GOAL OF THE EXERCISE: For the data below, give again exactly the lines from the one containing "mkActivity (a_ID a) (a_User a) (a_Server a) (a_Event a) metadata" through the one containing "mkRequestActivity (ra_server ra)", both ends included, and no others.

Stored data entries:
--

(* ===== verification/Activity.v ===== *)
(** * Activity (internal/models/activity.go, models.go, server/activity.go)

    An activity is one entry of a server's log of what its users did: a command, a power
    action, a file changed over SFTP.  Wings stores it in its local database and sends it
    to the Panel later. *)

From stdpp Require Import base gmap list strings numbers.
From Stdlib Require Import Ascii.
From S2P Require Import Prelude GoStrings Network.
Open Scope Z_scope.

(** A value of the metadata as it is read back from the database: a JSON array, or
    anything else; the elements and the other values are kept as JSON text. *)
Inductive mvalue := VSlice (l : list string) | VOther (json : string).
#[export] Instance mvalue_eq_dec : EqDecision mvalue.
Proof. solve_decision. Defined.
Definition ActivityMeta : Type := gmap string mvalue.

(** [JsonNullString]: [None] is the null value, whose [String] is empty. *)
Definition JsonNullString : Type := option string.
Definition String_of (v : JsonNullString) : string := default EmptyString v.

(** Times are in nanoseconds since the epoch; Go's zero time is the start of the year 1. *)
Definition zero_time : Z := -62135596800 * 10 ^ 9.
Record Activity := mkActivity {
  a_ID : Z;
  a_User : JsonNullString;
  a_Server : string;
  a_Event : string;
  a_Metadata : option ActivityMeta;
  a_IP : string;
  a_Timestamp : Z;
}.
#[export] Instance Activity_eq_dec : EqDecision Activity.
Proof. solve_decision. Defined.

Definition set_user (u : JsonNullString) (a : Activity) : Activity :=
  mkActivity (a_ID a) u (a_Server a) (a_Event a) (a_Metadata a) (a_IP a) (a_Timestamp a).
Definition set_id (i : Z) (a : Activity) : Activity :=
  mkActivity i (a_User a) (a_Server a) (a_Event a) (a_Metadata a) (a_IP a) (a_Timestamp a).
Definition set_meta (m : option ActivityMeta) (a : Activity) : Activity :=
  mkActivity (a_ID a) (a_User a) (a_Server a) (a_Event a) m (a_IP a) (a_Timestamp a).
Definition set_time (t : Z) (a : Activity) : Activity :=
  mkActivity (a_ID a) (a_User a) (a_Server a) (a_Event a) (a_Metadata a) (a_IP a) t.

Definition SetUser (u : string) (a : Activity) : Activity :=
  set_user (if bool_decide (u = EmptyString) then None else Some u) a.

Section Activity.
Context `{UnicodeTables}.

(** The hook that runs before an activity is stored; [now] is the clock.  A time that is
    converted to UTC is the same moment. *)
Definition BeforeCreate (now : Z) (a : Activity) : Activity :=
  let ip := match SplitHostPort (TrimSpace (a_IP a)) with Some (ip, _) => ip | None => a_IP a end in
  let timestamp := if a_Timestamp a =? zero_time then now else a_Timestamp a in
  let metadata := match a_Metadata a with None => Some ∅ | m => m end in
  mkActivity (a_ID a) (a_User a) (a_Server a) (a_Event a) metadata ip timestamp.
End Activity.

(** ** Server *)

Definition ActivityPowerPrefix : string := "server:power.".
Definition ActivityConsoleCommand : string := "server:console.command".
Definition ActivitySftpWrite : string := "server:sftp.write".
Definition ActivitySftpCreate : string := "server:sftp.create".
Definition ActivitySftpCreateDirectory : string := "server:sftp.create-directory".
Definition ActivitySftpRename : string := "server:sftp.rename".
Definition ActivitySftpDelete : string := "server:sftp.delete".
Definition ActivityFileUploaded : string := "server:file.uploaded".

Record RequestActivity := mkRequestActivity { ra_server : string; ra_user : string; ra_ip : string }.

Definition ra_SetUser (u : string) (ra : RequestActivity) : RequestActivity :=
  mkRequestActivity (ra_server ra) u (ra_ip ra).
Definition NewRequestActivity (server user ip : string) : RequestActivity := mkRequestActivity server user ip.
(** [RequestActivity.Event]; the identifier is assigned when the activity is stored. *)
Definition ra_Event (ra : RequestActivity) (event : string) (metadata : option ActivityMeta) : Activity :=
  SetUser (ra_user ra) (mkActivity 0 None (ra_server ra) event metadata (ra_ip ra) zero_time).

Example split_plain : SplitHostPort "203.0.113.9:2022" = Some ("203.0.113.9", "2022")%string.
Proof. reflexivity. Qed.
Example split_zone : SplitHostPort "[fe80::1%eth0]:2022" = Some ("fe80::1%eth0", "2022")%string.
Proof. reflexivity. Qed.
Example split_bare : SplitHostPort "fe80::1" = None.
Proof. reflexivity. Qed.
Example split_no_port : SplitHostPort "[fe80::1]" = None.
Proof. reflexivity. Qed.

--

EXPECTED ANSWER:
  mkActivity (a_ID a) (a_User a) (a_Server a) (a_Event a) metadata ip timestamp.
End Activity.

(** ** Server *)

Definition ActivityPowerPrefix : string := "server:power.".
Definition ActivityConsoleCommand : string := "server:console.command".
Definition ActivitySftpWrite : string := "server:sftp.write".
Definition ActivitySftpCreate : string := "server:sftp.create".
Definition ActivitySftpCreateDirectory : string := "server:sftp.create-directory".
Definition ActivitySftpRename : string := "server:sftp.rename".
Definition ActivitySftpDelete : string := "server:sftp.delete".
Definition ActivityFileUploaded : string := "server:file.uploaded".

Record RequestActivity := mkRequestActivity { ra_server : string; ra_user : string; ra_ip : string }.

Definition ra_SetUser (u : string) (ra : RequestActivity) : RequestActivity :=
  mkRequestActivity (ra_server ra) u (ra_ip ra).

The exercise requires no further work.